The Guardian reported in late November 2017 that the government has agreed to end Virgin Train’s East Coast (Vtec) contract to run the East Coast rail franchise three years early. This means the contract will terminate in 2020 rather than 2023, and according to the Guardian’s late-December report, could mean a loss of as much as £2bn for the treasury.
The value of the contract that Vtec signed with the government is £3.3bn. However, to date, the company has paid just a fraction of this. According to Vtec’s annual filings with Companies House, it paid £272m to the Department for Transportation for the 2016-17 financial year, £204.5m the previous year and £233.3m in 2015. To date, Vtec has paid £709.8m of that £3.3bn. (Note that Vtec is incorporated and registered as East Coast Main Line Company Limited.)
Members of the Labour party are calling the revised deal a ‘bailout’ and ‘a total smokescreen’. Andy MacDonald, the shadow transport secretary, argued that the failed franchise, which has so far not made a profit, will now become a financial burden to taxpayers.
Others have argued that this situation proves that the franchise model is broken. Of the move, Christian Wolmar, a transport commentator asked, ‘What is the point of franchising if the risk is never with the private company, and the promised gains to the taxpayer are clearly just theoretical?’
Chris Grayling, transport secretary, defended the decision, saying,
As we bring this franchise to a close and as we move to the new arrangements, no one is getting any bailout at all.
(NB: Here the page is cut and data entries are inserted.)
(** * Data Model Diagram: the editor's state handling, verified

    A shallow embedding of the application component [FlowApp] (the
    diagram editor: table nodes, relationship edges, legend, export) and
    of the pieces of the JavaScript runtime its handlers rely on.

    JavaScript strings are sequences of UTF-16 code units, values are
    dynamically typed, and a handler may throw: the embedding keeps all
    three.  Functions of third-party libraries (the canvas library, the
    image renderer) and engine built-ins with no bearing on the handlers'
    logic (number formatting, JSON text) are the fields of the class
    [Platform]. *)

From Stdlib Require Import List String Ascii Bool Arith NArith Lia.
From Stdlib Require Import DecimalString DecimalN.
From Stdlib Require Import PrimFloat.
Import ListNotations.
Local Open Scope string_scope.
Local Open Scope list_scope.

(* ================================================================== *)
(** ** Strings *)

(** A code unit of a JavaScript string. *)
Definition code_unit := N.

(** A JavaScript string. *)
Definition jsstring := list code_unit.

(** A string literal of the source, as code units. *)
Definition str (s : string) : jsstring :=
  map N_of_ascii (list_ascii_of_string s).

Definition code_unit_eqb : code_unit -> code_unit -> bool := N.eqb.
Arguments code_unit_eqb : simpl never.

Fixpoint jsstring_eqb (s t : jsstring) : bool :=
  match s, t with
  | [], [] => true
  | a :: s', b :: t' => code_unit_eqb a b && jsstring_eqb s' t'
  | _, _ => false
  end.

(** [WhiteSpace] and [LineTerminator] of ECMAScript: what
    [String.prototype.trim] strips. *)
Definition is_whitespace (c : code_unit) : bool :=
  ((9 <=? c) && (c <=? 13)           (* TAB, LF, VT, FF, CR *)
   || (c =? 32) || (c =? 160)        (* space, no-break space *)
   || (c =? 5760)                    (* U+1680 *)
   || ((8192 <=? c) && (c <=? 8202)) (* U+2000 .. U+200A *)
   || (c =? 8232) || (c =? 8233)     (* line and paragraph separator *)
   || (c =? 8239) || (c =? 8287)     (* U+202F, U+205F *)
   || (c =? 12288) || (c =? 65279)   (* U+3000, U+FEFF *))%N.

Fixpoint trimStart (s : jsstring) : jsstring :=
  match s with
  | [] => []
  | c :: t => if is_whitespace c then trimStart t else s
  end.

Definition trimEnd (s : jsstring) : jsstring := rev (trimStart (rev s)).

(** [s.trim()] *)
Definition trim (s : jsstring) : jsstring := trimEnd (trimStart s).

Definition comma : code_unit := 44%N.

(** [s.split(',')]: the pieces between commas; never an empty array. *)
Fixpoint split_comma (s : jsstring) : list jsstring :=
  match s with
  | [] => [[]]
  | c :: t =>
      if code_unit_eqb c comma then [] :: split_comma t
      else match split_comma t with
           | piece :: rest => (c :: piece) :: rest
           | [] => [[c]]
           end
  end.

(** [pieces.join(sep)] on an array of strings. *)
Fixpoint join (sep : jsstring) (pieces : list jsstring) : jsstring :=
  match pieces with
  | [] => []
  | [p] => p
  | p :: rest => p ++ sep ++ join sep rest
  end.

(** The decimal digits of a non-negative integer, as a template literal
    prints an integral number such as [Date.now()]. *)
Definition decimal (n : N) : jsstring :=
  str (NilEmpty.string_of_uint (N.to_uint n)).

(* ================================================================== *)
(** ** The column-tag patterns *)

(** Case folding of a regular expression with the [i] flag and without
    the [u] flag: a code unit is compared through its upper-case form,
    and a code unit outside ASCII never folds into ASCII.  On the
    characters of the tag patterns only the ASCII letters matter. *)
Definition canonicalize (c : code_unit) : code_unit :=
  if ((97 <=? c) && (c <=? 122))%N then (c - 32)%N else c.

(** The literal [lit] matches, ignoring case, at the start of [s]. *)
Fixpoint matches_at (lit s : jsstring) : bool :=
  match lit, s with
  | [], _ => true
  | _ :: _, [] => false
  | a :: lit', b :: s' =>
      code_unit_eqb (canonicalize a) (canonicalize b) && matches_at lit' s'
  end.

(** [/lit/i.test(s)] for a pattern that is one literal. *)
Fixpoint regex_test (lit s : jsstring) : bool :=
  matches_at lit s ||
  match s with
  | [] => false
  | _ :: t => regex_test lit t
  end.

(** The alternatives of [/\((pk|fk|ck)\)/gi], in the order tried. *)
Definition tag_literals : list jsstring :=
  [str "(pk)"; str "(fk)"; str "(ck)"].

(** The tag found at the start of [s] by [/\((pk|fk|ck)\)/i], if any. *)
Definition tag_at (s : jsstring) : option jsstring :=
  find (fun lit => matches_at lit s) tag_literals.

(** [s.replace(/\((pk|fk|ck)\)/gi, '')]: scan from the left; where a tag
    starts, drop it whole and go on after it.  [skip] counts the code
    units of the current match that are still to be dropped. *)
Fixpoint replace_tags_from (skip : nat) (s : jsstring) : jsstring :=
  match s with
  | [] => []
  | c :: t =>
      match skip with
      | S k => replace_tags_from k t
      | O =>
          match tag_at s with
          | Some lit => replace_tags_from (pred (List.length lit)) t
          | None => c :: replace_tags_from O t
          end
      end
  end.

Definition replace_tags (s : jsstring) : jsstring := replace_tags_from 0 s.

(* ================================================================== *)
(** ** Values, exceptions, property access *)

(** The two handlers the editor hands to every node as [data.onDelete]
    and [data.onEdit]. *)
Inductive callback : Type := OnDeleteNode | OnStartEdit.

(** A JavaScript value.  An object is its own properties in insertion
    order; numbers are binary64 floats. *)
Unset Elimination Schemes.
Inductive value : Type :=
| VUndefined
| VNull
| VBool (b : bool)
| VNum (n : float)
| VStr (s : jsstring)
| VFun (f : callback)
| VArr (elems : list value)
| VObj (props : list (string * value)).
Set Elimination Schemes.

Inductive exn : Type :=
| TypeError      (* a property of null or undefined, a call of a non-function *)
| SyntaxError    (* JSON.parse on malformed text *)
| LibraryError.  (* thrown or rejected by a third-party function *)

Inductive result (A : Type) : Type :=
| Ok (a : A)
| Throw (e : exn).
Arguments Ok {A} a.
Arguments Throw {A} e.

Definition bind {A B} (r : result A) (k : A -> result B) : result B :=
  match r with
  | Ok a => k a
  | Throw e => Throw e
  end.

Notation "x <- r ;; k" := (bind r (fun x => k))
  (at level 61, r at next level, right associativity).

(** [try { body } catch { handler }] *)
Definition try_catch {A} (body : result A) (handler : exn -> A) : A :=
  match body with
  | Ok a => a
  | Throw e => handler e
  end.

(** Callbacks of [map] and [filter] run left to right; the first throw
    ends the loop. *)
Fixpoint mapM {A B} (f : A -> result B) (l : list A) : result (list B) :=
  match l with
  | [] => Ok []
  | x :: t => y <- f x ;; ys <- mapM f t ;; Ok (y :: ys)
  end.

Fixpoint filterM {A} (p : A -> result bool) (l : list A) : result (list A) :=
  match l with
  | [] => Ok []
  | x :: t => b <- p x ;; ys <- filterM p t ;; Ok (if b then x :: ys else ys)
  end.

Fixpoint lookup (k : string) (props : list (string * value)) : option value :=
  match props with
  | [] => None
  | (k', v) :: rest => if String.eqb k k' then Some v else lookup k rest
  end.

(** Defining property [k]: an existing property keeps its place. *)
Fixpoint set_prop (k : string) (v : value) (props : list (string * value))
  : list (string * value) :=
  match props with
  | [] => [(k, v)]
  | (k', v') :: rest =>
      if String.eqb k k' then (k, v) :: rest else (k', v') :: set_prop k v rest
  end.

(** The index keys ["0"], ["1"], ... of an array or a string. *)
Definition index_key (i : nat) : string :=
  NilEmpty.string_of_uint (Nat.to_uint i).

Definition indexed (elems : list value) : list (string * value) :=
  combine (map index_key (seq 0 (List.length elems))) elems.

(** The own enumerable properties of a value: what [{...v}] copies. *)
Definition own_props (v : value) : list (string * value) :=
  match v with
  | VObj props => props
  | VArr elems => indexed elems
  | VStr s => indexed (map (fun c => VStr [c]) s)
  | _ => []
  end.

Definition nullish (v : value) : bool :=
  match v with
  | VUndefined | VNull => true
  | _ => false
  end.

(** The number [n], for an array or string length. *)
Fixpoint number_of_nat (n : nat) : float :=
  match n with
  | O => 0%float
  | S k => (number_of_nat k + 1)%float
  end.

(** The number of parameters of a handler. *)
Definition arity (f : callback) : nat :=
  match f with
  | OnDeleteNode => 1
  | OnStartEdit => 2
  end.

(** [v.k] for a data property [k].  Reading from null or undefined
    throws.  An array and a string have their length and their indices,
    a handler its (empty) name and its number of parameters.  Inherited
    members are not data: the methods of arrays are reached through the
    calls below, and no handler reads any other. *)
Definition get (v : value) (k : string) : result value :=
  match v with
  | VUndefined | VNull => Throw TypeError
  | VObj props =>
      Ok (match lookup k props with Some x => x | None => VUndefined end)
  | VArr _ | VStr _ =>
      if String.eqb k "length" then
        Ok (VNum (number_of_nat (List.length (own_props v))))
      else
        Ok (match lookup k (own_props v) with Some x => x | None => VUndefined end)
  | VFun f =>
      if String.eqb k "name" then Ok (VStr [])
      else if String.eqb k "length" then Ok (VNum (number_of_nat (arity f)))
      else Ok VUndefined
  | VNum _ | VBool _ => Ok VUndefined
  end.

(** [v === s] for a string [s]. *)
Definition is_string (v : value) (s : jsstring) : bool :=
  match v with
  | VStr t => jsstring_eqb t s
  | _ => false
  end.

(** ToBoolean.  A number is falsy when it is zero or NaN. *)
Definition truthy (v : value) : bool :=
  match v with
  | VUndefined | VNull => false
  | VBool b => b
  | VNum n => negb (PrimFloat.eqb n 0 || PrimFloat.is_nan n)
  | VStr s => negb (jsstring_eqb s [])
  | VFun _ | VArr _ | VObj _ => true
  end.

Definition isArray (v : value) : bool :=
  match v with
  | VArr _ => true
  | _ => false
  end.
Stagecoach will meet in full their commitments made to the government as part of this contract.
Stagecoach and Virgin see immediate financial benefit
Vtec, formed in 2015, is a joint venture by Stagecoach and Virgin Group. Though it is branded as Virgin, Stagecoach, the operator, owns 90 per cent of the company while the Virgin Group owns just 10 per cent.
Analysts noted that Stagecoach’s stock value rose by 12 per cent following the announcement of the early termination of Vtec’s contract. As of the writing of this blog, the company’s market capitalisation is £953.47m and growing by the day.
What some are calling a bailout follows years of receipt of substantial corporate welfare on the part of both Stagecoach and Virgin. Our Corporate Welfare Database shows that, between 2011 and 2014, Stagecoach Group received more than £1.2bn in government subsidies. Subtracting from this the contribution that Stagecoach makes through contributions to Railtrack and in paying for the train Franchises, means that total net payments to Stagecoach amount to almost £200m. Similar figures to Virgin amount to gross subsidies of £5bn and net subsidies of £170m.
Details of the revised deal have not been released, so it’s not possible to know just how much money Vtec (and Stagecoach and Virgin) will save by ending the contract three years earlier than planned. What is clear is that train companies cannot exist without huge subsidies to effectively prop-up fake markets. And if companies fail, they will be bailed out.